--- Data supplied ---

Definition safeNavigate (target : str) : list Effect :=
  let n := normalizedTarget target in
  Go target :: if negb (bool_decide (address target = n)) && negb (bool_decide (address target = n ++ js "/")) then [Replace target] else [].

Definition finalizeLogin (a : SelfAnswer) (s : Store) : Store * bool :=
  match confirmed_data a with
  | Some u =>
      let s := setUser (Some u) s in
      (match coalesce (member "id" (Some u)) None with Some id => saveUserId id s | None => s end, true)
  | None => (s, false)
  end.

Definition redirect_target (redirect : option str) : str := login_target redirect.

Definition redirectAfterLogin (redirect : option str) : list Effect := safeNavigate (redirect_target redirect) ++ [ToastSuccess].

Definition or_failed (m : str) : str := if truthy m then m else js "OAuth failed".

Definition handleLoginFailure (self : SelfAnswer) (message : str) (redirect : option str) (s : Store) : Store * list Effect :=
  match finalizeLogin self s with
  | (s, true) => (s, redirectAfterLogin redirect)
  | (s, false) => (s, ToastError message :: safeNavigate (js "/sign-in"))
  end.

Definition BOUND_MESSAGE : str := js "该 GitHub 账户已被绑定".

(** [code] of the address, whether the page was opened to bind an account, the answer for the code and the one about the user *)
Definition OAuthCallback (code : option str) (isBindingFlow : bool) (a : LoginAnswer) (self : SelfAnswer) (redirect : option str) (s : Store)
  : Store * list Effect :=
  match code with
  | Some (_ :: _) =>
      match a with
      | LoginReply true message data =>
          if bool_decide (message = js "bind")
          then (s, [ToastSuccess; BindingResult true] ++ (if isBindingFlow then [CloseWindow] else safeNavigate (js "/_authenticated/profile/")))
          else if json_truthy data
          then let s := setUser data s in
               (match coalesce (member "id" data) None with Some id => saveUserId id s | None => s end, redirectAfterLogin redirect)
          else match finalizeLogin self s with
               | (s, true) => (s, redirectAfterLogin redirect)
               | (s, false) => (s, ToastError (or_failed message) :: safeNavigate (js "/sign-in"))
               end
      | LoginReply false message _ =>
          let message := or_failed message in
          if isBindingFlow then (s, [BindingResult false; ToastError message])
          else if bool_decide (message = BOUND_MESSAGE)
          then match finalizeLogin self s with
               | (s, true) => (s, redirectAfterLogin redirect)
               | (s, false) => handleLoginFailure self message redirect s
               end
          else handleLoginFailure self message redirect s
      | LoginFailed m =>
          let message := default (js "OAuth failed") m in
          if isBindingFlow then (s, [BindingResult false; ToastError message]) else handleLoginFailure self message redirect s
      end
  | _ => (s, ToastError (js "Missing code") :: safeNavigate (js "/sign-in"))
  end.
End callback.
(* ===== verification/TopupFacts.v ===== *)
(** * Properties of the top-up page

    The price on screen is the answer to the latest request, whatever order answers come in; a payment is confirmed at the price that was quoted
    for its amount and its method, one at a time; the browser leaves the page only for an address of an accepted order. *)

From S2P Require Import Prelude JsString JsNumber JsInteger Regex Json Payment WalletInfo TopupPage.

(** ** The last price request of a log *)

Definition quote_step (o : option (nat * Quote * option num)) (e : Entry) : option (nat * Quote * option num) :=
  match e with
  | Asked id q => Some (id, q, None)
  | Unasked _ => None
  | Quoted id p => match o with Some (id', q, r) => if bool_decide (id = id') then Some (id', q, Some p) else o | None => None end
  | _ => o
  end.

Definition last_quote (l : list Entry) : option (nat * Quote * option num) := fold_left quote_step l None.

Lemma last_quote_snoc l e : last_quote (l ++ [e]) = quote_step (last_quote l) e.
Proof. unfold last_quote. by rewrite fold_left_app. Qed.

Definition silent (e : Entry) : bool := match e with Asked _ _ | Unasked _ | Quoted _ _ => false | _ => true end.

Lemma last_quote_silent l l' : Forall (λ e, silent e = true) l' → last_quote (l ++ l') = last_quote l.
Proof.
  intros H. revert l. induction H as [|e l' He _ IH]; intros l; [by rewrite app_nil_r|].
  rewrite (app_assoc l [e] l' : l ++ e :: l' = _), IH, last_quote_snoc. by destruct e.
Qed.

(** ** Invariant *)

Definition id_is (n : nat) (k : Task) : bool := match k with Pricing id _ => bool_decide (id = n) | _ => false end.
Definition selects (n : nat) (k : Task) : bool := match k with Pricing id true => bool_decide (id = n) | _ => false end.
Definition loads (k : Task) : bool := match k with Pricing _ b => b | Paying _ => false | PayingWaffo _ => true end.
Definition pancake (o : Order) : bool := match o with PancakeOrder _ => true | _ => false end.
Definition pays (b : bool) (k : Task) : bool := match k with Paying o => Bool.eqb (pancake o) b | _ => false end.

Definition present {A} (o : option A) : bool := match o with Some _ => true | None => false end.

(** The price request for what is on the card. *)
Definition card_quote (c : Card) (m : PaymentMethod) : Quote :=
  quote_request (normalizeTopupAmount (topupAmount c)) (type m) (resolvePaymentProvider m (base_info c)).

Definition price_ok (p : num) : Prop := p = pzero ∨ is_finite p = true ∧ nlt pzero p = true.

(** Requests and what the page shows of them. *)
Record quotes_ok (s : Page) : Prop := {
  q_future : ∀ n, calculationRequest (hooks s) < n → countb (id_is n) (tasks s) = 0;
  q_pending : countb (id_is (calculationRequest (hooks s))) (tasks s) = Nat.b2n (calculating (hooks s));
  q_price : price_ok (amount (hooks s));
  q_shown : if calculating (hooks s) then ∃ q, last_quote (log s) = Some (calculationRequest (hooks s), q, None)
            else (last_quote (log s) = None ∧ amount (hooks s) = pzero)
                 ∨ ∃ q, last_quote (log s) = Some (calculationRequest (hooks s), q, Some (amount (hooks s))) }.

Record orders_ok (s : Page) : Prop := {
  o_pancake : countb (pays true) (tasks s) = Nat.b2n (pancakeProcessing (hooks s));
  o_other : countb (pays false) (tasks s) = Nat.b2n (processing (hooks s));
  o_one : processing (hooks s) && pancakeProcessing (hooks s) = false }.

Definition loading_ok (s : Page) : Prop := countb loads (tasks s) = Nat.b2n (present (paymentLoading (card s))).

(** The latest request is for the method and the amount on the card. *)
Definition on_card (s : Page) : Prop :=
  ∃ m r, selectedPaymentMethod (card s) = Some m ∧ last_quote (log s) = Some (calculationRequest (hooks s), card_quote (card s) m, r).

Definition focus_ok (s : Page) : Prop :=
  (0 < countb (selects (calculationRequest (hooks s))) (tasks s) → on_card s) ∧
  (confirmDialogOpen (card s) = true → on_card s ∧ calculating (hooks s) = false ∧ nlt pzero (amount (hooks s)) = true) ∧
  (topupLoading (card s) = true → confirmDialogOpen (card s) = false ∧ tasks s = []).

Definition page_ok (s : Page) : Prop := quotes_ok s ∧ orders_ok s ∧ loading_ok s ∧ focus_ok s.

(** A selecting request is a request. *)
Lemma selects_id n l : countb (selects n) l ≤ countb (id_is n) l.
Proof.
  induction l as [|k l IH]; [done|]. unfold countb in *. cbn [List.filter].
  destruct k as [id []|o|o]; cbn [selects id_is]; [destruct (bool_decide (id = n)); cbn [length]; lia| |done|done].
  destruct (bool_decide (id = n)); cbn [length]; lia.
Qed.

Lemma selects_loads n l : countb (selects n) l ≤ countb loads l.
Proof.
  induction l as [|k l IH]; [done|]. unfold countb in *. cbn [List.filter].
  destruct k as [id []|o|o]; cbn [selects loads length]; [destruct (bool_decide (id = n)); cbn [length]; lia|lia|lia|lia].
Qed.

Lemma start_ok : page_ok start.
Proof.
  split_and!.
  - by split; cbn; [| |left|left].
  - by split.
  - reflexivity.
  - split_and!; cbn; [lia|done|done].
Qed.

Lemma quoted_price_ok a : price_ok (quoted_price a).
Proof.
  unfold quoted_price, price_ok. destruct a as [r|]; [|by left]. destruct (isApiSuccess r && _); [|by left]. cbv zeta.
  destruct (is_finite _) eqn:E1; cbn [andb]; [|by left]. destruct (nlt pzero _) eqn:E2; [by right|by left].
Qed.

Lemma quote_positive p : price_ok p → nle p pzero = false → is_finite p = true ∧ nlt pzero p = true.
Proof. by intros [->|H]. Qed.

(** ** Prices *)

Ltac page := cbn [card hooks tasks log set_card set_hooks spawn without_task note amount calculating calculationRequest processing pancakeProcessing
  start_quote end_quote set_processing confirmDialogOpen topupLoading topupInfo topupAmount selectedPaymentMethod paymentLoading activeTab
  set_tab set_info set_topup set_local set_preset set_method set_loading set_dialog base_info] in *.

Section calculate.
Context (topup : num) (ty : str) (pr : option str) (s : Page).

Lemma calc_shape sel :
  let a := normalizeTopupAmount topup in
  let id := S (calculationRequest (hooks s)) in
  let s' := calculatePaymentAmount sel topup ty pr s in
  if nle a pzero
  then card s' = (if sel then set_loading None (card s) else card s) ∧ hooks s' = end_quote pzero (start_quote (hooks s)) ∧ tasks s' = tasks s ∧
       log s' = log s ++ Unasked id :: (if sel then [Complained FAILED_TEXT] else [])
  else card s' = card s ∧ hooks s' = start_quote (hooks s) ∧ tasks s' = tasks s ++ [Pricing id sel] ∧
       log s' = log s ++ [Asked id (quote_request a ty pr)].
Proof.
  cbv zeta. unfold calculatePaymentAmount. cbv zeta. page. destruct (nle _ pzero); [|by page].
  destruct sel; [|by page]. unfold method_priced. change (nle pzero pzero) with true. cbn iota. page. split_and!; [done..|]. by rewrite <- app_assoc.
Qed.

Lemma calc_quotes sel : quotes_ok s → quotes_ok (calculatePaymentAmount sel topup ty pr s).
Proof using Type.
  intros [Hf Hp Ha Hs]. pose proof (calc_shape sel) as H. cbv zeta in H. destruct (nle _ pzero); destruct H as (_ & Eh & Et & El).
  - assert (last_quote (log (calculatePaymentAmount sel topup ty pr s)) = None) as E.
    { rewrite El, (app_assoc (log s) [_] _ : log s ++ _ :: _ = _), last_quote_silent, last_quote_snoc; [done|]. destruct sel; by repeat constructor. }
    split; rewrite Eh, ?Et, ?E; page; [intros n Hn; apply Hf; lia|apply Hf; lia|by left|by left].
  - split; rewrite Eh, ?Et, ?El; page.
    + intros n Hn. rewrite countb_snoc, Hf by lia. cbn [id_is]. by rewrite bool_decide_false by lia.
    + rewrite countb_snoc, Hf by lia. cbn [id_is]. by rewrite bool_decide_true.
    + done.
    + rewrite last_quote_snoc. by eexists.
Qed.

---
--- Data supplied ---

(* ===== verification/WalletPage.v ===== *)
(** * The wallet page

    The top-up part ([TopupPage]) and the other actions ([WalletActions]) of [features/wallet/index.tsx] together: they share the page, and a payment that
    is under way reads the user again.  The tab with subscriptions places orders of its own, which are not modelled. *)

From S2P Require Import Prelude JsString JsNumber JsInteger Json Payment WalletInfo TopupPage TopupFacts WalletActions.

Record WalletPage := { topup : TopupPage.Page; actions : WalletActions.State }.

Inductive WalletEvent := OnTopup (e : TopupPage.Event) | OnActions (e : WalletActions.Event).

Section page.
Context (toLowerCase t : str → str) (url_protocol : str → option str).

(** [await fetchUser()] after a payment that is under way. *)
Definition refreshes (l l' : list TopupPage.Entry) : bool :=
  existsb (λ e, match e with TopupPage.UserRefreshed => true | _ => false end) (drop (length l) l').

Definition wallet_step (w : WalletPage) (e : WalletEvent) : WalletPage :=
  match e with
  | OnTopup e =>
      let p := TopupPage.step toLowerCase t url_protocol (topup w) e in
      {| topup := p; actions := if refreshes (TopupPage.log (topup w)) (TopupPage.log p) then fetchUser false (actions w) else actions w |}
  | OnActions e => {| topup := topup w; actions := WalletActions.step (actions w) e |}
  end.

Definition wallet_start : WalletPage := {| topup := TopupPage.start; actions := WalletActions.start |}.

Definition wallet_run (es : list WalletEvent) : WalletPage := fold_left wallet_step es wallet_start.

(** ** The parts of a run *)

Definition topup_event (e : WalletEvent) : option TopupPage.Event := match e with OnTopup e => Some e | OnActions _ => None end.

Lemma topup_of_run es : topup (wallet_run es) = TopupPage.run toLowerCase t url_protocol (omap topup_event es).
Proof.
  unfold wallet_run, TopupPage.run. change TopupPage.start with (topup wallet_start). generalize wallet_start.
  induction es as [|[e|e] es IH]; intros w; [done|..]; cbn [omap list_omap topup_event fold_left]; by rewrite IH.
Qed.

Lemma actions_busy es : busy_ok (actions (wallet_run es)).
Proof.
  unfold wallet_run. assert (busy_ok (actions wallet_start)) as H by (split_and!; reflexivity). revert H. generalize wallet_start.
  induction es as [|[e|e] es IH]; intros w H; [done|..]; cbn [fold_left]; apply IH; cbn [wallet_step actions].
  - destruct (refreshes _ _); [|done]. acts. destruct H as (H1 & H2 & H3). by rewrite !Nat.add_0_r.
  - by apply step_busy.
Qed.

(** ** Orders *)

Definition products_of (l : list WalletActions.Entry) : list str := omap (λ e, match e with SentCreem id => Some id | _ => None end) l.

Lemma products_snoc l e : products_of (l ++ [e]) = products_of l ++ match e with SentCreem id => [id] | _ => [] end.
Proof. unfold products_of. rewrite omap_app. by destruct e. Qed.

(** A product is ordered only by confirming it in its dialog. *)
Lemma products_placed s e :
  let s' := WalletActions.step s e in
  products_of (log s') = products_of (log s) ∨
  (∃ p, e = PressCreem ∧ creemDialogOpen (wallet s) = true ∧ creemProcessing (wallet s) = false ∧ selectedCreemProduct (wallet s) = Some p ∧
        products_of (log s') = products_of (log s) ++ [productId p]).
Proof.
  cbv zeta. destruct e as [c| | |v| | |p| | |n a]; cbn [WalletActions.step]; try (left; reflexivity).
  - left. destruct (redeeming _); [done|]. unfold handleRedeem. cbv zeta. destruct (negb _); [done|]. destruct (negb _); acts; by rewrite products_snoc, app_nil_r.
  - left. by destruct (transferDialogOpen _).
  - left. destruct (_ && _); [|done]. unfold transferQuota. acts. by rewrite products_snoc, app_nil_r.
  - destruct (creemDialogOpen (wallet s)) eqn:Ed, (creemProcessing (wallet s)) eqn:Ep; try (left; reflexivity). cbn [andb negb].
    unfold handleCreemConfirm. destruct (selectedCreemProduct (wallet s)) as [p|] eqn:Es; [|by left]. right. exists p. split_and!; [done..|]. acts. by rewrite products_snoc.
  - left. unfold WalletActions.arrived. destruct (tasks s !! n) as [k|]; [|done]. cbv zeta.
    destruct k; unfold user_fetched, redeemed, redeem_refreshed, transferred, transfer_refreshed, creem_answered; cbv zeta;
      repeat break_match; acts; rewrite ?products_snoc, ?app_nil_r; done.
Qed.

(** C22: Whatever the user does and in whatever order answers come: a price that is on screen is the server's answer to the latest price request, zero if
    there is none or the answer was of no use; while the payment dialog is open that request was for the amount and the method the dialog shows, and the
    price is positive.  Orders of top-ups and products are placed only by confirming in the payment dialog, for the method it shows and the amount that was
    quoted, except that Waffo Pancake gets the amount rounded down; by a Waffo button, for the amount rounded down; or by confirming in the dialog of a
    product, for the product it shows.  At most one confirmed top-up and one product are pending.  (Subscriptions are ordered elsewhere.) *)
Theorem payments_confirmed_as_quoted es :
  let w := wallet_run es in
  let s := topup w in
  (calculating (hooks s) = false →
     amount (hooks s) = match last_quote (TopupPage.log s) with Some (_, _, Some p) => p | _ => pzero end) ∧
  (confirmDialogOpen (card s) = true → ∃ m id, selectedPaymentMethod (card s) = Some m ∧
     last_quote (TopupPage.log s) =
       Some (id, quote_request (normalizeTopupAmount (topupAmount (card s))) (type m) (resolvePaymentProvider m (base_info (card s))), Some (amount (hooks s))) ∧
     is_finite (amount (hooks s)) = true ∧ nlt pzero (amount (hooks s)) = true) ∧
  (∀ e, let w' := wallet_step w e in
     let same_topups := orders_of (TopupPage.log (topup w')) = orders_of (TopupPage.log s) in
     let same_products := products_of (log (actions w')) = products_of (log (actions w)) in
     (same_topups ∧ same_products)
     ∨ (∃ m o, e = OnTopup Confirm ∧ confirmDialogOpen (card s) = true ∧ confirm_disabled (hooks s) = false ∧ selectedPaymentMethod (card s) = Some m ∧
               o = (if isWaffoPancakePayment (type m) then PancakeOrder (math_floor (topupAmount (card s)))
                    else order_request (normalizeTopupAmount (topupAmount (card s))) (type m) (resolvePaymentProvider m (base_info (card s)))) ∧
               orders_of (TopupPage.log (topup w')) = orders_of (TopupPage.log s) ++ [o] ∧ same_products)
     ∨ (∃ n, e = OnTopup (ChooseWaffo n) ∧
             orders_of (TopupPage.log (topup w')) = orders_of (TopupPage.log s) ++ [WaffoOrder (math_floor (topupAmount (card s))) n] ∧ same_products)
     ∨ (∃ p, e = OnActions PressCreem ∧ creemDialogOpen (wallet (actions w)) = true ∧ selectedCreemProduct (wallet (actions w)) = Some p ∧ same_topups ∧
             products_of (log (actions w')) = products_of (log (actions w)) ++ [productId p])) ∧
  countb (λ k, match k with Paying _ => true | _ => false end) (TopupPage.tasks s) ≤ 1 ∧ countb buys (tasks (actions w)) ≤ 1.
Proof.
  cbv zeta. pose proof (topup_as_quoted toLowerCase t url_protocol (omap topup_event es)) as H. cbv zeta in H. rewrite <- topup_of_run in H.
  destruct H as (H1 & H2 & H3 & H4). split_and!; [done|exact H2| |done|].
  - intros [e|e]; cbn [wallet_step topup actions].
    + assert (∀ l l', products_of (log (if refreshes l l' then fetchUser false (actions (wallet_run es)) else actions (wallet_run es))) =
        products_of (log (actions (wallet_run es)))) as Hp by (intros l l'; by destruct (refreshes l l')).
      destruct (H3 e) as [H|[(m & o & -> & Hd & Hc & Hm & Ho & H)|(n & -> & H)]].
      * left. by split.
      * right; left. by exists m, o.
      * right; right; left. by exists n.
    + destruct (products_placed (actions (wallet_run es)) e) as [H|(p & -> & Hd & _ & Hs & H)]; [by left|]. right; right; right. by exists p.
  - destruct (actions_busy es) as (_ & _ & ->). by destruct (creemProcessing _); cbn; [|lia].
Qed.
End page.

---

**Problem details:** Go to the line in the material above that contains "let same_topups := orders_of" and copy exactly from there through the line that contains "[productId p])) ∧", stopping after it.

**Reply:**
     let same_topups := orders_of (TopupPage.log (topup w')) = orders_of (TopupPage.log s) in
     let same_products := products_of (log (actions w')) = products_of (log (actions w)) in
     (same_topups ∧ same_products)
     ∨ (∃ m o, e = OnTopup Confirm ∧ confirmDialogOpen (card s) = true ∧ confirm_disabled (hooks s) = false ∧ selectedPaymentMethod (card s) = Some m ∧
               o = (if isWaffoPancakePayment (type m) then PancakeOrder (math_floor (topupAmount (card s)))
                    else order_request (normalizeTopupAmount (topupAmount (card s))) (type m) (resolvePaymentProvider m (base_info (card s)))) ∧
               orders_of (TopupPage.log (topup w')) = orders_of (TopupPage.log s) ++ [o] ∧ same_products)
     ∨ (∃ n, e = OnTopup (ChooseWaffo n) ∧
             orders_of (TopupPage.log (topup w')) = orders_of (TopupPage.log s) ++ [WaffoOrder (math_floor (topupAmount (card s))) n] ∧ same_products)
     ∨ (∃ p, e = OnActions PressCreem ∧ creemDialogOpen (wallet (actions w)) = true ∧ selectedCreemProduct (wallet (actions w)) = Some p ∧ same_topups ∧
             products_of (log (actions w')) = products_of (log (actions w)) ++ [productId p])) ∧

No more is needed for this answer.